A Big ICO Team is a Bad Sign
Big teams are meant to instill trust, which is something a blockchain company shouldn’t need
ICOs have started following a pretty standard script in how they introduce themselves to the crypto-community:
- An announcement on Bitcoin Talk offering bounties for shilling
- Advertisements on Coinmarketcap.com that make browsers die
- Requisite whitepaper that no one reads
- Slick website featuring glossy images of the giant team
The point of all of this is, of course, to raise a lot of money when the ICO starts. This is dramatically different than the way a “normal” startup works – build a minimum viable product, get some customers, find a Venture Capitalist to fuel your grown. Startups generally can’t raise money until they’ve developed some sort of proof that what they’re building is actually something that people want.

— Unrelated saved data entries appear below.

(** X21. The charm registers nothing but its own service.  From a container
    without layers, after any sequence of handlers and readiness reads the
    layer stack is empty or is the single layer labelled [prometheus], and
    every service of the plan is named [prometheus]. *)
Theorem plan_holds_only_prometheus `{Libs} ops w :
  layers (container w) = [] ->
  (layers (container (run_ops ops w)) = []
   \/ exists l, layers (container (run_ops ops w)) = [("prometheus", l)])
  /\ forall name,
       is_Some (plan_services (container (run_ops ops w)) !! name) ->
       name = "prometheus".
Proof.
  intros Hnil.
  assert (Hm : managed (container (run_ops ops w))).
  { assert (Hm0 : managed (container w)) by now left.
    clear Hnil. revert w Hm0.
    induction ops as [|op ops IH]; intros w Hm0; [exact Hm0|].
    cbn. apply IH. now apply step_managed. }
  split.
  - destruct Hm as [Hl|(l & Hl & _)]; [now left|right; eauto].
  - intros name Hname. apply elem_of_dom in Hname.
    apply (managed_plan_services _ Hm) in Hname.
    now apply elem_of_singleton in Hname.
Qed.

(** The sample unit after three events. *)
Lemma plan_holds_only_prometheus_witness :
  (layers
     (container
        (run_ops (H := Demo.libs)
           [OpPebbleReady; OpConfigChanged; OpAlertmanagerBroken]
           Demo.world0)) = []
   \/ exists l,
        layers
          (container
             (run_ops (H := Demo.libs)
                [OpPebbleReady; OpConfigChanged; OpAlertmanagerBroken]
                Demo.world0)) = [("prometheus", l)]).
Proof.
  apply (proj1 (@plan_holds_only_prometheus Demo.libs
                  [OpPebbleReady; OpConfigChanged; OpAlertmanagerBroken]
                  Demo.world0 eq_refl)).
Defined.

ICOs are the opposite. They raise a gigantic round of funding long before they have a product. To get people to invest they need people to trust them, which leads to the giant teams. A team page with a picture of happy, smart looking people is meant to signal that the company knows what it’s doing.
Examples of Big ICO Teams
I’m not saying these ideas are good or bad, they’re just examples of the trend and were literally just the first 3 companies listed on ICO Alert.
Medicalchain aims to store medical records on a blockchain, which may or may not be a great idea. Their team page lists 8 people on the team, along with another 8 advisors. Of those people, I count one developer. Do you need 16 people in a company before you’ve written a line of code? And does it really make sense that only one of them is a person who can write a line of code?
Dreamteam wants to use their token to pay professional gamers because that’s never been done before. Their team has 12 members, with another 12 advisors. But at least 4 of them look like they might be able to write code. And their white paper mentions blockchain…kinda?
BitDegree wants to be an online skills-learning website like Coursera, with a bit of blockchain thrown in too. I have no idea why you’d need a blockchain for that, and I read their white paper. Their team has 22 members, including 7 “Leaders”, which I assume is a euphemism for “we won’t be doing any of the actual work”.
What’s the problem with big teams?
The whole point of a distributed blockchain, the bedrock of almost every cryptocurrency around today, is that you shouldn’t have to trust anyone for it to work. That’s the whole point of cryptocurrencies – no trust is required. If trust is required, then you’re better off using fiat currency. Most ICO’s I see are only using blockchain technology tangentially, and probably just so they can have an ICO an raise money. And if you think that’s the case, stay far, far away.